Inauguré par ces poètes, le mouvement d’émancipation de la littérature suédoise fut ensuite repris par les romanciers. En Suède, comme dans le reste de l’Europe, le roman a longtemps tardé à devenir le genre dominant.

On fait assez volontiers remonter l’histoire du roman suédois jusqu’à Anna-Maria Lenngren, un des écrivains les plus remarquables de l’époque gustavienne, auteur de nombreux petits romans ou contes en vers, à demi didactiques, à demi satiriques. Anna Lenngren a dit d’elle-même qu’elle « avait toujours vécu en solitaire, en visionnaire, sans quitter le coin de sa fenêtre », et qu’elle « s’était bornée à peindre le monde tel qu’elle l’apercevait de là. » Mais cette solitaire était une femme d’une intelligence supérieure ; et le « coin de sa fenêtre » se trouvait être le centre de réunion de tous les écrivains et beaux esprits du temps. Son mari, éditeur de la Poste de Stockholm, était un des principaux combattans des luttes littéraires et politiques de cette brillante période. Cette « visionnaire » voyait aussi très clairement les choses de ce monde, notamment les travers de la société de son époque. Elle était sévère surtout pour son sexe, malgré ses idées d’émancipation sociale, et le mariage lui-même lui paraissait avoir besoin de sérieuses réformes.

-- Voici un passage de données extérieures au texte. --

(** * TuneTrunk: the application menu (src/menu.ts)

    A shallow embedding of the menu builder [mainMenuTemplate], of the click
    handlers it installs, of [setProxy], [setApplicationMenu] and
    [refreshMenu], followed by the properties of the menu tree and of the
    handlers.

    Closures are defunctionalised: the [click] field of a menu item holds a
    constructor of [Click], and [runClick] is the interpreter that executes
    the body the source gives to that closure.  The configuration store, the
    process-wide lock, the i18n state and the window are fields of [World];
    dialogs, messages and rebuild requests are logged in [events]. *)

From stdpp Require Import gmap strings list.
From Stdlib Require Import ZArith Permutation Sorted.

Local Open Scope string_scope.
Local Open Scope list_scope.
Local Set Warnings "-register-all".

(** ** JavaScript values held by the configuration store *)

Module Js.

Inductive value :=
| undefined
| boolean (b : bool)
| str (s : string)
| array (l : list string).

(** ToBoolean: an array is truthy even when it is empty. *)
Definition truthy (v : value) : bool :=
  match v with
  | undefined => false
  | boolean b => b
  | str s => negb (bool_decide (s = ""))
  | array _ => true
  end.

(** [!v] *)
Definition not (v : value) : value := boolean (negb (truthy v)).

(** [a && b] yields one of its operands. *)
Definition and (a b : value) : value := if truthy a then b else a.

(** [v === s] for a string [s]. *)
Definition strict_eq_str (v : value) (s : string) : value :=
  boolean match v with
          | str s' => bool_decide (s' = s)
          | _ => false
          end.

(** [v?.length]; [None] stands for [undefined].  The module only compares
    the result with 0. *)
Definition opt_length (v : value) : option nat :=
  match v with
  | array l => Some (length l)
  | str s => Some (String.length s)
  | _ => None
  end.

(** [v?.length === 0] *)
Definition opt_length_is_zero (v : value) : value :=
  boolean match opt_length v with
          | Some 0 => true
          | _ => false
          end.

End Js.

(** ** Menu items *)

Inductive Platform := win32 | linux | darwin.

Inductive ItemType := normal | separator | checkbox | radio.

(** The callback handed to [pluginEnabledMenu]; the only one the module
    builds is [() => refreshMenu(win)]. *)
Inductive Callback := innerRefreshMenu.

(** The closures installed as [click], one constructor per closure body of
    the source, with the variables each closure captures. *)
Inductive Click :=
| clickPluginEnabled (plugin : string) (hasSubmenu : bool)
                     (refreshMenu : option Callback)
| clickSetMenuOption (path : string)
| clickStartingPage (name : string)
| clickLikeButtons (v : string)
| clickNoTheme
| clickImportCssFile
| clickSingleInstanceLock
| clickAlwaysOnTop
| clickHideMenu
| clickTray (tray appVisible : bool)
| clickLanguage (lang : string)
| clickSetProxy
| clickToggleDevTools
| clickEditConfig
| clickGoBack
| clickGoForward
| clickCopyCurrentUrl
| clickRestart
| clickContributed (plugin : string) (n : nat).

(** [Electron.MenuItemConstructorOptions], with the fields the module
    writes; an absent field is [None]. *)
Inductive MenuItemConstructorOptions := MkOptions {
  label : option string;
  type : option ItemType;
  checked : option Js.value;
  click : option Click;
  submenu : option (list MenuItemConstructorOptions);
  role : option string;
  accelerator : option string;
}.

Definition MenuTemplate := list MenuItemConstructorOptions.

(** Object literals by shape. *)
Definition typedItem (l : string) (ty : ItemType) (c : Js.value) (k : Click)
  : MenuItemConstructorOptions :=
  MkOptions (Some l) (Some ty) (Some c) (Some k) None None None.

Definition normalItem (l : string) (k : Click) : MenuItemConstructorOptions :=
  MkOptions (Some l) (Some normal) None (Some k) None None None.

Definition actionItem (l : string) (k : Click) : MenuItemConstructorOptions :=
  MkOptions (Some l) None None (Some k) None None None.

Definition submenuItem (l : string) (sub : MenuTemplate)
  : MenuItemConstructorOptions :=
  MkOptions (Some l) None None None (Some sub) None None.

Definition separatorItem : MenuItemConstructorOptions :=
  MkOptions None (Some separator) None None None None None.

Definition roleItem (r : string) : MenuItemConstructorOptions :=
  MkOptions None None None None None (Some r) None.

Definition roleAccelItem (r a : string) : MenuItemConstructorOptions :=
  MkOptions None None None None None (Some r) (Some a).

(** The toolkit reads [checked] as a boolean; an absent field is false. *)
Definition isChecked (it : MenuItemConstructorOptions) : bool :=
  match checked it with
  | Some v => Js.truthy v
  | None => false
  end.

(** An item and everything below it, in document order. *)
Fixpoint flattenItem (it : MenuItemConstructorOptions)
  : list MenuItemConstructorOptions :=
  match it with
  | MkOptions _ _ _ _ sub _ _ =>
      it :: match sub with
            | Some l =>
                (fix go (l : list MenuItemConstructorOptions) :=
                   match l with
                   | [] => []
                   | x :: r => flattenItem x ++ go r
                   end) l
            | None => []
            end
  end.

On peut encore, à la rigueur, classer parmi les romanciers Almquist, dont l’œuvre considérable — nouvelles, contes, drames, études d’histoire, d’esthétique, de philosophie — s’étend sur une période de plus de trente-cinq ans. Par la nature de son talent, l’originalité de ses idées, le radicalisme de ses tendances, Almquist occupe une place à part dans la littérature de son époque. Il y a comme une réminiscence de Rousseau dans la tournure de son esprit, ainsi que dans le fond de sa théorie sociale, qui prêche l’émancipation de l’individu vis-à-vis de la société. C’était un esprit en quelque sorte universel, mais mal équilibré, qui s’est essayé à tout, a semé dans tous les champs des trésors d’idées, et n’a laissé nulle part une empreinte bien nette. Ses nouvelles, ses paysanneries, d’une originalité bizarre et fantasque, mi-allégorie, mi-réalité, offrent comme une vision lointaine de ce que fera Ibsen cinquante ans plus tard.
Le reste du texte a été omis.